*ASSIGNMENT*.
Each line of the data below from the one holding "Lemma find_spec k : (k <= length es)%nat ->" to the one holding "intros H Hd.", inclusive, is to be reproduced exactly; no other line belongs in the answer.

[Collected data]
=-=-=-=-=

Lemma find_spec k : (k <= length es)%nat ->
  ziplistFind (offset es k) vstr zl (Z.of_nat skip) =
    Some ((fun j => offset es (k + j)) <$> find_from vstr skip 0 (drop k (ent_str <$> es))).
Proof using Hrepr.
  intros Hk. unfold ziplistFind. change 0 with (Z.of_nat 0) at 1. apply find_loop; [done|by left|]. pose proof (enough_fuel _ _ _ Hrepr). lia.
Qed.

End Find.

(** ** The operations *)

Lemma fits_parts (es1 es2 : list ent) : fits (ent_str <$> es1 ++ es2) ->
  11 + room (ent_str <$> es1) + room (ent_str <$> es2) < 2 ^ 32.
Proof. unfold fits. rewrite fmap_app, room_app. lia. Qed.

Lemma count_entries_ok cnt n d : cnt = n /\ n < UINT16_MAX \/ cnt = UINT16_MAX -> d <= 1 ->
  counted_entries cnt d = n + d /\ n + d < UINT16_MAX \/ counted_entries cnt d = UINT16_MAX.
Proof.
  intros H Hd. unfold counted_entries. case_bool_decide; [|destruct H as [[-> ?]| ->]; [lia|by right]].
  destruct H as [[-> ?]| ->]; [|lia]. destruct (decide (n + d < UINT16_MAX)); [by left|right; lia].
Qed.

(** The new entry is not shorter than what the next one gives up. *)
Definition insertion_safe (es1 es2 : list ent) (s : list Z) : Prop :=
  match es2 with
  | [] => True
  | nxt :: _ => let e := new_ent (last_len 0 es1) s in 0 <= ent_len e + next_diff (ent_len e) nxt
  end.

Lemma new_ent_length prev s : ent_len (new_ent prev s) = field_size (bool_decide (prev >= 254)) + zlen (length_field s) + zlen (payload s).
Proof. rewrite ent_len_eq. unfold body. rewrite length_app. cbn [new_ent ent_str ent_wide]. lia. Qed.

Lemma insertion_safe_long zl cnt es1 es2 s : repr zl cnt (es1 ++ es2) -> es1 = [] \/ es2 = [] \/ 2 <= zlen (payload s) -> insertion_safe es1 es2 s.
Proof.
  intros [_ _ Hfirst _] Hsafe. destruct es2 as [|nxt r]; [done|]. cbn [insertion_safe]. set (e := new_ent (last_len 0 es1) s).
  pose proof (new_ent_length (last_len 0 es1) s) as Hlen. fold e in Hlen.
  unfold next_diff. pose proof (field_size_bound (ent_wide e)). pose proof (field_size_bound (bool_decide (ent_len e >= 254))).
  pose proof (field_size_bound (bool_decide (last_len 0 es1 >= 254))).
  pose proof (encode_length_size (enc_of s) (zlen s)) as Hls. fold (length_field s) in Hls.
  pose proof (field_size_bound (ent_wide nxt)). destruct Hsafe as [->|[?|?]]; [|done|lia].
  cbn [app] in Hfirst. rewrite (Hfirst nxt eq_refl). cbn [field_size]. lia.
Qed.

=-=-=-=-=

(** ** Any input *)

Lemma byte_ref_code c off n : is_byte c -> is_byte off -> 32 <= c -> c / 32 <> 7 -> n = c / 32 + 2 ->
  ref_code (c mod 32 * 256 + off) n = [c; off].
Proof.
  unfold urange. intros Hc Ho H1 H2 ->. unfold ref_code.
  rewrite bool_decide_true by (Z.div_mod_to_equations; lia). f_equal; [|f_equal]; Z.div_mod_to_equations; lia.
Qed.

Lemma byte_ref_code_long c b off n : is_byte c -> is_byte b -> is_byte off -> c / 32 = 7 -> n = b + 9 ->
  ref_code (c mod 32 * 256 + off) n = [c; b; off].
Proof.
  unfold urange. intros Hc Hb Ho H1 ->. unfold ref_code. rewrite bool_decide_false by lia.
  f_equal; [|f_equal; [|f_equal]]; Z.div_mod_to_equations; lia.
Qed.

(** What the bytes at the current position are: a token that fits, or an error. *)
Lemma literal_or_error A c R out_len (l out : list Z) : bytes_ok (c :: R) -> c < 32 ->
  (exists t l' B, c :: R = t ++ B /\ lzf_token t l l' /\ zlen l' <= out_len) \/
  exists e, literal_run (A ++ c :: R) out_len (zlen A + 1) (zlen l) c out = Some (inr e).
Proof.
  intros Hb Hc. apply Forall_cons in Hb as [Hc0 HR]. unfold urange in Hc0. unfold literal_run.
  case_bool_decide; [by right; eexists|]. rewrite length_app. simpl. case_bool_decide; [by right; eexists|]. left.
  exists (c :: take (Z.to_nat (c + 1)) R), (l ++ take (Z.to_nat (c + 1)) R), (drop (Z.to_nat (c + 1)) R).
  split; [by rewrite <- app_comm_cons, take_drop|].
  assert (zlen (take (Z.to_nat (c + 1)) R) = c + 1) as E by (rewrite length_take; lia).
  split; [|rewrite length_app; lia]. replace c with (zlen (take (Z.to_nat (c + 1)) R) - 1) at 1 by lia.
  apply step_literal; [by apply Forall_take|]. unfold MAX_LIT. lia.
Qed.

=-=-=-=-=

*TASK ANSWER*.
Lemma find_spec k : (k <= length es)%nat ->
  ziplistFind (offset es k) vstr zl (Z.of_nat skip) =
    Some ((fun j => offset es (k + j)) <$> find_from vstr skip 0 (drop k (ent_str <$> es))).
Proof using Hrepr.
  intros Hk. unfold ziplistFind. change 0 with (Z.of_nat 0) at 1. apply find_loop; [done|by left|]. pose proof (enough_fuel _ _ _ Hrepr). lia.
Qed.

End Find.

(** ** The operations *)

Lemma fits_parts (es1 es2 : list ent) : fits (ent_str <$> es1 ++ es2) ->
  11 + room (ent_str <$> es1) + room (ent_str <$> es2) < 2 ^ 32.
Proof. unfold fits. rewrite fmap_app, room_app. lia. Qed.

Lemma count_entries_ok cnt n d : cnt = n /\ n < UINT16_MAX \/ cnt = UINT16_MAX -> d <= 1 ->
  counted_entries cnt d = n + d /\ n + d < UINT16_MAX \/ counted_entries cnt d = UINT16_MAX.
Proof.
  intros H Hd. unfold counted_entries. case_bool_decide; [|destruct H as [[-> ?]| ->]; [lia|by right]].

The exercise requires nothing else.